▶ Directions
Every line in the listing below that holds the word "Theorem" should be returned.

= = =

(** On a healthy transport the ticker of part_000 dials at most once, at
    its first tick if it starts disconnected, and then writes the label of
    every tick, in tick order, on that one connection, which it keeps. *)
Theorem healthy_ticker_uses_one_connection
  (now : time.Time) (env : Env) (ticks : list (time.Time * Env)) (w : World) :
  AtRest w ->
  Forall (fun t => healthy (snd t)) ((now, env) :: ticks) ->
  let c := match conn w with Some c => c | None => next w end in
  exists w',
    Part000.startTicker ((now, env) :: ticks) w = (Return tt, w')
    /\ conn w' = Some c /\ open w' = [c]
    /\ dials w' = dials w + match conn w with Some _ => 0 | None => 1 end
    /\ wire w'
       = (rev (map (fun t => labelFrame c (time.Format time.layout_15_04_05_00 (fst t))
                                None) ((now, env) :: ticks))
          ++ wire w)%list.
Proof.
  intros R Hh c.
  destruct (conn w) as [c0 |] eqn:Hc.
  - destruct (healthy_connected c0 ((now, env) :: ticks) w R Hc Hh)
      as (w' & E & H1 & H2 & H3 & H4).
    exists w'. repeat split; try assumption. lia.
  - inversion Hh as [| t ts (Hd & Hw) Hrest]; subst. cbn [snd] in *.
    pose proof (tick_rest now env w R) as E1.
    assert (afterSend env (Some (labelText (time.Format time.layout_15_04_05_00 now))) w
            = add_wire (labelFrame (next w) (time.Format time.layout_15_04_05_00 now) None)
                       (dialled w)) as Ea.
    { unfold afterSend, acquired. rewrite Hc, Hd. cbn [conn dialled].
      unfold written. rewrite Hw. reflexivity. }
    rewrite Ea in E1.
    destruct (healthy_connected (next w) ticks
                (add_wire (labelFrame (next w) (time.Format time.layout_15_04_05_00 now) None)
                          (dialled w)))
      as (w' & E' & Hc' & Ho' & Hd' & Hw'); [repeat split | reflexivity | exact Hrest |].
    exists w'. cbn [Part000.startTicker]. unfold bind. rewrite E1.
    split; [exact E' |]. split; [exact Hc' |]. split; [exact Ho' |].
    split; [rewrite Hd'; cbn; lia |].
    rewrite Hw'. cbn [map rev fst add_wire wire dialled]. rewrite <- app_assoc. reflexivity.
Qed.

Lemma healthy_ticker_uses_one_connection_witness :
  exists w',
    Part000.startTicker
      [(time.mkTime 0 0, mkEnv None None); (time.mkTime 0 20000000, mkEnv None None)]
      initial
    = (Return tt, w')
    /\ conn w' = Some 0 /\ dials w' = 1
    /\ wire w' = [labelFrame 0 "00:00:00.02" None; labelFrame 0 "00:00:00.00" None].
Proof.
  destruct (healthy_ticker_uses_one_connection (time.mkTime 0 0) (mkEnv None None)
              [(time.mkTime 0 20000000, mkEnv None None)] initial)
    as (w' & E & Hc & _ & Hd & Hw).
  - split; reflexivity.
  - repeat constructor.
  - exists w'. repeat split; assumption.
Defined.

(** ** Goroutines: no panic, no deadlock, bounded work *)

Lemma step_alive (g : Part000.Goroutine) (w : World) :
  AtRest w -> Alive g ->
  Alive (fst (Part000.step g w))
  /\ AtRest (snd (Part000.step g w))
  /\ stretchesLeft (fst (Part000.step g w)) <= stretchesLeft g
  /\ (g <> Part000.Finished ->
      stretchesLeft (fst (Part000.step g w)) < stretchesLeft g).
Proof.
  intros R A. destruct g as [env data | c req answer | | |]; cbn [Part000.step].
  - rewrite getConn_rest by assumption. unfold Part000.after.
    pose proof (rest_acquired (dial env) w R) as R1. revert R1. unfold acquired.
    destruct (conn w) as [c |] eqn:Ec, (dial env) as [e |]; intros R1; cbn;
      rewrite ?Ec; cbn; repeat split; trivial; try lia; try apply R1.
  - destruct c as [f |]; [| destruct A]. cbn.
    destruct (if existsb (Nat.eqb f) (open w) then answer else Some errClosed); cbn;
      repeat split; try lia; apply R.
  - rewrite closeConn_rest by assumption. cbn.
    split; [exact I |]. split; [apply rest_closed, R |]. split; [lia | intros _; lia].
  - split; [exact I |]. split; [exact R |]. split; [cbn; lia |].
    intros H; contradiction H; reflexivity.
  - destruct A.
Qed.

Lemma resume_alive (gs : list Part000.Goroutine) :
  forall i w,
    AtRest w -> Forall Alive gs ->
    Forall Alive (fst (Part000.resume i gs w))
    /\ AtRest (snd (Part000.resume i gs w))
    /\ workLeft (fst (Part000.resume i gs w)) <= workLeft gs
    /\ (nth i gs Part000.Finished <> Part000.Finished ->
        workLeft (fst (Part000.resume i gs w)) < workLeft gs).
Proof.
  induction gs as [| g gs IH]; intros i w R A.
  - assert (Part000.resume i [] w = ([], w)) as -> by (destruct i; reflexivity).
    cbn [fst snd]. split; [constructor |]. split; [exact R |]. split; [cbn; lia |].
    intros H. contradiction H. destruct i; reflexivity.
  - inversion A as [| g0 gs0 Ag Ags]; subst.
    destruct i as [| j]; cbn [Part000.resume nth].
    + destruct (step_alive g w R Ag) as (A1 & R1 & L & S).
      destruct (Part000.step g w) as [g' w']. cbn [fst snd] in *.
      split; [constructor; assumption |]. split; [exact R1 |].
      cbn [workLeft].
      split; [lia | intros H; specialize (S H); lia].
    + destruct (IH j w R Ags) as (A1 & R1 & L & S).
      destruct (Part000.resume j gs w) as [gs' w']. cbn [fst snd] in *.
      split; [constructor; assumption |]. split; [exact R1 |].
      cbn [workLeft].
      split; [lia | intros H; specialize (S H); lia].
Qed.

Lemma schedule_alive (cs : list Part000.Choice) :
  forall s,
    AtRest (snd s) -> Forall Alive (fst s) ->
    AtRest (snd (Part000.schedule cs s)) /\ Forall Alive (fst (Part000.schedule cs s)).
Proof.
  induction cs as [| c cs IH]; intros s R A; [split; assumption |].
  cbn [Part000.schedule fold_left]. apply IH.
  - destruct c as [env data | i]; cbn [Part000.schedule1 snd]; [exact R |].
    apply resume_alive; assumption.
  - destruct c as [env data | i]; cbn [Part000.schedule1 fst].
    + apply Forall_app. split; [exact A |]. constructor; [exact I | constructor].
    + apply resume_alive; assumption.
Qed.

(** Under every interleaving no goroutine of [sendToProcessor] panics or
    blocks for ever on the mutex, and a goroutine about to write holds a
    connection that is not nil. *)
Theorem goroutines_never_die (cs : list Part000.Choice) :
  Forall Alive (fst (Part000.schedule cs ([], initial)))
  /\ Forall (fun g => g <> Part000.Dead) (fst (Part000.schedule cs ([], initial))).
Proof.
  destruct (schedule_alive cs ([], initial)) as (_ & A).
  - split; reflexivity.
  - constructor.
  - split; [exact A |]. apply (Forall_impl _ (P := Alive)); [| exact A].
    intros g Ag ->. exact Ag.
Qed.

(** Every resumption of a goroutine that is not finished takes one of the
    at most three stretches it has left, whatever the other goroutines have
    done in between; so a goroutine is finished after at most three of its
    own turns, and a pool after at most three turns per goroutine. *)
Theorem goroutines_finish (cs : list Part000.Choice) (i : nat) :
  let s := Part000.schedule cs ([], initial) in
  let s' := Part000.resume i (fst s) (snd s) in
  workLeft (fst s') <= workLeft (fst s)
  /\ (nth i (fst s) Part000.Finished <> Part000.Finished ->
      workLeft (fst s') < workLeft (fst s))
  /\ Forall (fun g => stretchesLeft g <= 3) (fst s).
Proof.
  intros s s'. destruct (schedule_alive cs ([], initial)) as (R & A);
    [split; reflexivity | constructor |].
  fold s in R, A.
  destruct (resume_alive (fst s) i (snd s) R A) as (_ & _ & L & S).
  split; [exact L |]. split; [exact S |].
  apply Forall_forall. intros g _. destruct g; cbn; lia.
Qed.

Lemma goroutines_finish_witness :
  workLeft (fst (Part000.resume 0
                   (fst (Part000.schedule [Part000.Spawn (mkEnv None None) (Some "x")]
                           ([], initial)))
                   (snd (Part000.schedule [Part000.Spawn (mkEnv None None) (Some "x")]
                           ([], initial)))))
  < 3.
Proof.
  apply (proj1 (proj2 (goroutines_finish
                         [Part000.Spawn (mkEnv None None) (Some "x")] 0))).
  discriminate.
Defined.

(** ** All that is sent to the processor *)

Lemma part000_run_wire (Decode : Decoder) (es : list Part000.Event) :
  forall w,
    AtRest w ->
    exists w' sent,
      Part000.run Decode (Part000.Running true w) es = Part000.Running true w'
      /\ AtRest w'
      /\ wire w' = (sent ++ wire w)%list
      /\ Forall (fun x => exists now env c,
                     In (Part000.Tick now env) es
                     /\ x = labelFrame c (time.Format time.layout_15_04_05_00 now)
                                       (write env)) sent.
Proof.
  induction es as [| e es IH]; intros w R.
  - exists w, []. split; [reflexivity |]. split; [exact R |].
    split; [reflexivity | constructor].
  - assert (forall w1 new,
              AtRest w1 -> wire w1 = (new ++ wire w)%list ->
              Forall (fun x => exists now env c,
                          In (Part000.Tick now env) (e :: es)
                          /\ x = labelFrame c (time.Format time.layout_15_04_05_00 now)
                                            (write env)) new ->
              fst (Part000.deliver Decode (Part000.Running true w) e)
              = Part000.Running true w1 ->
              exists w' sent,
                Part000.run Decode (Part000.Running true w) (e :: es)
                = Part000.Running true w'
                /\ AtRest w'
                /\ wire w' = (sent ++ wire w)%list
                /\ Forall (fun x => exists now env c,
                               In (Part000.Tick now env) (e :: es)
                               /\ x = labelFrame c
                                        (time.Format time.layout_15_04_05_00 now)
                                        (write env)) sent) as K.
    { intros w1 new R1 Ew Fn Ed.
      destruct (IH w1 R1) as (w' & sent & E' & R' & Ew' & Fs).
      exists w', (sent ++ new)%list.
      unfold Part000.run. cbn [fold_left]. fold (Part000.run Decode). rewrite Ed.
      split; [exact E' |]. split; [exact R' |].
      split; [rewrite Ew', Ew; apply app_assoc |].
      apply Forall_app. split; [| exact Fn].
      apply (Forall_impl _ (P := fun x => exists now env c,
                                    In (Part000.Tick now env) es
                                    /\ x = labelFrame c
                                             (time.Format time.layout_15_04_05_00 now)
                                             (write env))); [| exact Fs].
      intros x (now & env & c & Hin & Hx). exists now, env, c.
      split; [right; exact Hin | exact Hx]. }
    destruct e as [now env | body | body |].
    + cbn [Part000.deliver] in K. rewrite (tick_rest now env w R) in K. cbn [fst] in K.
      pose proof (rest_afterSend env
                    (Some (labelText (time.Format time.layout_15_04_05_00 now))) w R) as R1.
      destruct (afterSend_wire env
                  (Some (labelText (time.Format time.layout_15_04_05_00 now))) w)
        as [Ew | (c & Ew)].
      * apply (K _ [] R1 Ew); [constructor | reflexivity].
      * apply (K _ [labelFrame c (time.Format time.layout_15_04_05_00 now) (write env)]
                 R1 Ew); [| reflexivity].
        constructor; [| constructor]. exists now, env, c.
        split; [left; reflexivity | reflexivity].
    + cbn [Part000.deliver] in K.
      destruct (button_answers Decode body w)
        as (rw & w1 & E & _ & E1 & _ & E2 & E3 & _ & _ & Ew).
      rewrite E in K. cbn [fst] in K.
      apply (K w1 []); [| exact Ew | constructor | reflexivity].
      destruct R as (Rm & Ro). split; [congruence | rewrite E3, E1; exact Ro].
    + cbn [Part000.deliver] in K.
      destruct (slider_answers Decode body w)
        as (rw & w1 & E & _ & E1 & _ & E2 & E3 & _ & _ & Ew).
      rewrite E in K. cbn [fst] in K.
      apply (K w1 []); [| exact Ew | constructor | reflexivity].
      destruct R as (Rm & Ro). split; [congruence | rewrite E3, E1; exact Ro].
    + apply (K w []); [exact R | reflexivity | constructor | reflexivity].
Qed.

(** All that part_000 ever sends to the processor: after every sequence of
    ticks and requests, every write on the wire is the label frame of one
    of the ticks, with the answer of the peer during that tick as its
    result; requests add none. *)
Theorem part000_sends_only_labels (Decode : Decoder) (es : list Part000.Event) :
  exists w,
    Part000.run Decode (Part000.main None initial) es = Part000.Running true w
    /\ Forall (fun x => exists now env c,
                   In (Part000.Tick now env) es
                   /\ x = labelFrame c (time.Format time.layout_15_04_05_00 now)
                                     (write env)) (wire w).
Proof.
  destruct (part000_run_wire Decode es
              (add_stdout (Println ["Starting server at"; Part000.ServerAddr]) initial))
    as (w & sent & E & _ & Ew & F).
  - split; reflexivity.
  - exists w. split; [exact E |]. rewrite Ew. cbn [wire add_stdout initial].
    rewrite app_nil_r. exact F.
Qed.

= = =

▶ Exercise solution
Theorem healthy_ticker_uses_one_connection
Theorem goroutines_never_die (cs : list Part000.Choice) :
Theorem goroutines_finish (cs : list Part000.Choice) (i : nat) :
Theorem part000_sends_only_labels (Decode : Decoder) (es : list Part000.Event) :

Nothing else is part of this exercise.